● The task
Your task is to quote the records from their first line through the line containing "with options loaded.", with nothing added or left out.

● Extracted data

Lemma item_assign {A : Type} (l : list A) i x j :
  0 <= i < Js.length l ->
  Js.item (assign l (Z.to_nat i) x) j = if j =? i then Some x else Js.item l j.
Proof.
  intros Hi. unfold Js.item, Js.length in *.
  destruct (Z.ltb_spec j 0) as [E|E].
  - destruct (Z.eqb_spec j i); [lia|reflexivity].
  - rewrite assign_nth by lia.
    destruct (Z.eqb_spec j i) as [F|F]; destruct (Nat.eqb_spec (Z.to_nat j) (Z.to_nat i));
      try reflexivity; lia.
Qed.

(** X9.  A change of the icon select, on a panel that has the select and
    with options loaded.  The select shows the new icon.  When the cursor is
    on a format of the controller's copy of the options, the handler returns
    and that format, and no other, has the new icon in the copy, its other
    properties as they were; the copy keeps its length.  When the cursor is
    on no format of the copy the handler throws a [TypeError] and the copy is
    as it was.  The list in the settings store and the cursor are not
    written by this handler. *)
Theorem icon_change_touches_one_format newIcon this p e cardFormats :
  _ankiCardPrimary this = Some p ->
  querySelector p ".anki-card-icon" = Some e ->
  _ankiOptions this = Some cardFormats ->
  let this' := final (_onIconSelectChange newIcon this) in
  (exists p',
      _ankiCardPrimary this' = Some p' /\
      option_map dataset_icon (querySelector p' ".anki-card-icon") = Some (Some newIcon)) /\
  settings_cardFormats this' = settings_cardFormats this /\
  _cardFormatIndex this' = _cardFormatIndex this /\
  match Js.item cardFormats (_cardFormatIndex this) with
  | Some cardFormat =>
      _onIconSelectChange newIcon this = Normal tt this' /\
      exists cardFormats',
        _ankiOptions this' = Some cardFormats' /\
        Js.length cardFormats' = Js.length cardFormats /\
        forall j,
          Js.item cardFormats' j =
          if j =? _cardFormatIndex this
          then Some {| name := name cardFormat; type := type cardFormat;
                       deck := deck cardFormat; model := model cardFormat;
                       fields := fields cardFormat; icon := newIcon |}
          else Js.item cardFormats j
  | None =>
      _onIconSelectChange newIcon this = Throw Js.TypeError this' /\
      _ankiOptions this' = Some cardFormats
  end.
Proof.
  intros Hp He Ho. cbv zeta.
  unfold _onIconSelectChange, bind, get, set, ret, throw. rewrite Hp, He. cbv beta iota.
  cbn [_ankiOptions with_ankiCardPrimary _cardFormatIndex]. rewrite Ho. cbv beta iota.
  cbn [_ankiOptions with_ankiCardPrimary _cardFormatIndex].
  destruct (Js.item cardFormats (_cardFormatIndex this)) as [cardFormat|] eqn:Hitem;
    cbn [final _ankiCardPrimary with_ankiCardPrimary with_ankiOptions settings_cardFormats
         _cardFormatIndex _ankiOptions].
  - split.
    { eexists. split; [reflexivity|]. rewrite querySelector_with_control, He. reflexivity. }
    split; [reflexivity|]. split; [reflexivity|]. split; [reflexivity|].
    eexists. split; [reflexivity|].
    pose proof (item_some_range _ _ _ Hitem) as Hi.
    split; [unfold Js.length; rewrite assign_length; reflexivity|].
    intros j. apply item_assign. exact Hi.
  - split.
    { eexists. split; [reflexivity|]. rewrite querySelector_with_control, He. reflexivity. }
    split; [reflexivity|]. split; [reflexivity|]. split; [reflexivity|exact Ho].
Qed.

Lemma icon_change_touches_one_format_witness :
  settings_cardFormats
    (final (_onIconSelectChange "small-circle"
              (sample_controller [sample_format "A"; sample_format "B"] 1)))
  = [sample_format "A"; sample_format "B"].
Proof.
  exact (proj1 (proj2 (icon_change_touches_one_format "small-circle"
                         (sample_controller [sample_format "A"; sample_format "B"] 1)
                         sample_panel sample_element [sample_format "A"; sample_format "B"]
                         eq_refl eq_refl eq_refl))).
Defined.

(** *** The status line after a fetch *)

Lemma ends_with_one_of_app cs s c :
  Js.ends_with_one_of cs (s ++ String c EmptyString) = existsb (Ascii.eqb c) cs.
Proof.
  induction s as [|a s IH]; [reflexivity|].
  cbn [append Js.ends_with_one_of]. rewrite IH.
  destruct (s ++ String c EmptyString)%string eqn:E; [|reflexivity].
  destruct s; discriminate.
Qed.
(** C8. Calling again on the same name replaces the file: whatever the first
    call was asked for and however it ended, after a second call with positive
    arguments the file holds exactly the header and the [n_rows2] rows of the
    second call, reads back as [n_rows2 + 1] lines, and is what the second call
    would have written had the file system been empty. *)
Theorem C8_overwrite (filename : string) (n_rows1 n_dims1 n_rows2 n_dims2 : Z)
    (w : world) :
  fault_free w -> 0 < n_rows2 -> 0 < n_dims2 ->
  exists w2 content,
    generate_dataset filename n_rows2 n_dims2
      (generate_dataset filename n_rows1 n_dims1 w).2 = (Ok tt, w2)
    /\ files w2 !! filename = Some content
    /\ content
       = terminated CRLF
           (dataset_lines (entropy w)
              (drawn (generate_dataset filename n_rows1 n_dims1 w).2)
              n_rows2 n_dims2)
    /\ Z.of_nat (length (splitlines content)) = n_rows2 + 1
    /\ files (generate_dataset filename n_rows2 n_dims2
                (with_files ∅ (generate_dataset filename n_rows1 n_dims1 w).2)).2
         !! filename
       = Some content.
Proof.
  intros Hff Hr Hd.
  pose proof (steady_generate_dataset filename n_rows1 n_dims1 w) as Hsame.
  set (w1 := (generate_dataset filename n_rows1 n_dims1 w).2) in *.
  assert (Hff1 : fault_free w1) by (eapply fault_free_later; eassumption).
  assert (Hent : entropy w1 = entropy w) by apply Hsame.
  destruct (generated_file filename n_rows2 n_dims2 w1 Hff1)
    as (Hrun & Hfile & Hread); [lia |].
  assert (Hff0 : fault_free (with_files ∅ w1)) by exact Hff1.
  destruct (generated_file filename n_rows2 n_dims2 (with_files ∅ w1) Hff0)
    as (Hrun0 & Hfile0 & _); [lia |].
  exists (after_generate filename n_rows2 n_dims2 w1).
  eexists. split; [exact Hrun |]. split; [exact Hfile |].
  rewrite Hent. split; [reflexivity |]. split.
  - rewrite <- Hent, Hread. unfold dataset_lines. simpl length.
    rewrite data_lines_length. lia.
  - rewrite Hrun0, <- Hent. exact Hfile0.
Qed.

Lemma C8_overwrite_witness :
  exists w2 content,
    generate_dataset "t1.csv" 1 2
      (generate_dataset "t1.csv" 3 2 (demo_world Posix)).2 = (Ok tt, w2)
    /\ files w2 !! "t1.csv" = Some content
    /\ content
       = terminated CRLF
           (dataset_lines (entropy (demo_world Posix))
              (drawn (generate_dataset "t1.csv" 3 2 (demo_world Posix)).2)
              1 2)
    /\ Z.of_nat (length (splitlines content)) = 1 + 1
    /\ files (generate_dataset "t1.csv" 1 2
                (with_files ∅
                   (generate_dataset "t1.csv" 3 2 (demo_world Posix)).2)).2
         !! "t1.csv"
       = Some content.
Proof.
  apply (C8_overwrite "t1.csv" 3 2 1 2 (demo_world Posix));
    [intros k; reflexivity | reflexivity | reflexivity].
Defined.

(** C9. Whatever the arguments, whatever the machine and however the call
    ends (normally, or with an exception from the open, from a write that
    fails partway through the rows, from the sampling step or from the close),
    the handles open after the call are those that were open before it: the
    handle the call acquires is released on every exit path. *)
Theorem C9_handle_released (filename : string) (n_rows n_dims : Z)
    (w w' : world) (outcome : result unit) :
  generate_dataset filename n_rows n_dims w = (outcome, w') ->
  open_files w' = open_files w.
Proof.
  intros Hrun.
  pose proof (steady_generate_dataset filename n_rows n_dims w) as Hsame.
  rewrite Hrun in Hsame. apply Hsame.
Qed.

Lemma C9_handle_released_witness :
  generate_dataset "t.csv" 3 2 flaky_world = (Raise OSError, flaky_after)
  /\ open_files flaky_after = open_files flaky_world.
Proof.
  assert (Hrun : generate_dataset "t.csv" 3 2 flaky_world
                 = (Raise OSError, flaky_after))
    by (vm_compute; reflexivity).
  split; [exact Hrun |].
  exact (C9_handle_released "t.csv" 3 2 flaky_world flaky_after
           (Raise OSError) Hrun).
Defined.

(** C10. With a negative dimension count and at least one row, the call
    fails with the sampling step's [ValueError], but only after the file has
    been opened, truncated and given an empty header line: whatever the file
    held before, it now holds a lone line terminator, which reads back as one
    empty line.  Nothing is printed and the handle is released. *)
Theorem C10_negative_dims (filename : string) (n_rows n_dims : Z) (w : world) :
  fault_free w -> n_dims < 0 -> 1 <= n_rows ->
  exists w',
    generate_dataset filename n_rows n_dims w
    = (Raise (ValueError "negative dimensions are not allowed"), w')
    /\ files w' = <[filename := CRLF]> (files w)
    /\ files w' !! filename = Some (terminated CRLF [EmptyString])
    /\ splitlines CRLF = [EmptyString]
    /\ stdout w' = stdout w
    /\ open_files w' = open_files w.
Proof.
  intros Hff Hd Hr.
  exists (after_failed_generate filename w).
  split; [now apply generate_dataset_negative_dims |].
  repeat split. apply lookup_insert_eq.
Qed.

Lemma C10_negative_dims_witness :
  exists w',
    generate_dataset "neg.csv" 1 (-1) (demo_world Posix)
    = (Raise (ValueError "negative dimensions are not allowed"), w')
    /\ files w' = <["neg.csv" := CRLF]> (files (demo_world Posix))
    /\ files w' !! "neg.csv" = Some (terminated CRLF [EmptyString])
    /\ splitlines CRLF = [EmptyString]
    /\ stdout w' = stdout (demo_world Posix)
    /\ open_files w' = open_files (demo_world Posix).
Proof.
  apply (C10_negative_dims "neg.csv" 1 (-1) (demo_world Posix));
    [intros k; reflexivity | reflexivity | discriminate].
Defined.

(** *** Line terminators *)

Lemma lf_terminated_no_cr (rows : list string) :
  Forall one_line rows -> occurs CR (terminated (str1 LF) rows) = false.
Proof.
  induction 1 as [|l rows [Hcr _] _ IH]; [reflexivity |].
  simpl terminated. rewrite !occurs_app, Hcr, IH. reflexivity.
Qed.

Lemma crlf_terminated_has_cr (l : string) (rows : list string) :
  occurs CR (terminated CRLF (l :: rows)) = true.
Proof.
  simpl terminated. rewrite !occurs_app.
  change (occurs CR CRLF) with true.
  now rewrite orb_true_r.
Qed.

Lemma crlf_rows_not_lf_rows (l : string) (rows : list string) :
  ~ rows_end_with (str1 LF) (terminated CRLF (l :: rows)).
Proof.
  intros (rows' & Hrows' & Heq).
  apply (f_equal (occurs CR)) in Heq.
  rewrite crlf_terminated_has_cr, lf_terminated_no_cr in Heq by assumption.
  discriminate.
Qed.

(** C6, as stated, fails: on a POSIX host, where [os.linesep] is a line feed,
    the file written by [generate_dataset "t1.csv" 3 2] is not a sequence of
    lines each followed by [os.linesep]. *)
Lemma C6_counterexample :
  ~ (exists content,
       files (generate_dataset "t1.csv" 3 2 (demo_world Posix)).2 !! "t1.csv"
       = Some content
       /\ rows_end_with (os_linesep (host (demo_world Posix))) content).
Proof.
  intros (content & Hfile & Hrows).
  destruct (generated_file "t1.csv" 3 2 (demo_world Posix))
    as (Hrun & Hfile' & _); [intros k; reflexivity | lia |].
  rewrite Hrun in Hfile. cbn [snd] in Hfile.
  rewrite Hfile' in Hfile.
  assert (Hcontent : content
    = terminated CRLF
        (dataset_lines (entropy (demo_world Posix)) (drawn (demo_world Posix))
           3 2)) by congruence.
  rewrite Hcontent in Hrows. unfold dataset_lines in Hrows.
  exact (crlf_rows_not_lf_rows _ _ Hrows).
Qed.

(** C6, amended. On every host platform, every row of the file (header and
    data rows) is followed by a carriage return and a line feed, the line
    terminator of the csv writer: the file is opened with [newline=''], so
    nothing is translated to the platform's own convention.  In particular
    the rows are never terminated by a bare line feed. *)
Theorem C6_rows_end_with_crlf (filename : string) (n_rows n_dims : Z)
    (w : world) :
  fault_free w -> 0 < n_rows -> 0 < n_dims ->
  exists w' content,
    generate_dataset filename n_rows n_dims w = (Ok tt, w')
    /\ files w' !! filename = Some content
    /\ rows_end_with CRLF content
    /\ Z.of_nat (length (splitlines content)) = n_rows + 1
    /\ ~ rows_end_with (str1 LF) content.
Proof.
  intros Hff Hr Hd.
  destruct (generated_file filename n_rows n_dims w Hff) as (Hrun & Hfile & Hread);
    [lia |].
  exists (after_generate filename n_rows n_dims w). eexists.
  split; [exact Hrun |]. split; [exact Hfile |]. split; [ | split].
  - eexists. split; [apply dataset_lines_one_line | reflexivity].
  - rewrite Hread. unfold dataset_lines. simpl length.
    rewrite data_lines_length. lia.
  - apply crlf_rows_not_lf_rows.
Qed.

Lemma C6_rows_end_with_crlf_witness :
  exists w' content,
    generate_dataset "t1.csv" 3 2 (demo_world Posix) = (Ok tt, w')
    /\ files w' !! "t1.csv" = Some content
    /\ rows_end_with CRLF content
    /\ Z.of_nat (length (splitlines content)) = 3 + 1
    /\ ~ rows_end_with (str1 LF) content.
Proof.
  apply (C6_rows_end_with_crlf "t1.csv" 3 2 (demo_world Posix));
    [intros k; reflexivity | reflexivity | reflexivity].
Defined.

● Result for this exercise
Lemma item_assign {A : Type} (l : list A) i x j :
  0 <= i < Js.length l ->
  Js.item (assign l (Z.to_nat i) x) j = if j =? i then Some x else Js.item l j.
Proof.
  intros Hi. unfold Js.item, Js.length in *.
  destruct (Z.ltb_spec j 0) as [E|E].
  - destruct (Z.eqb_spec j i); [lia|reflexivity].
  - rewrite assign_nth by lia.
    destruct (Z.eqb_spec j i) as [F|F]; destruct (Nat.eqb_spec (Z.to_nat j) (Z.to_nat i));
      try reflexivity; lia.
Qed.

(** X9.  A change of the icon select, on a panel that has the select and
    with options loaded.  The select shows the new icon.  When the cursor is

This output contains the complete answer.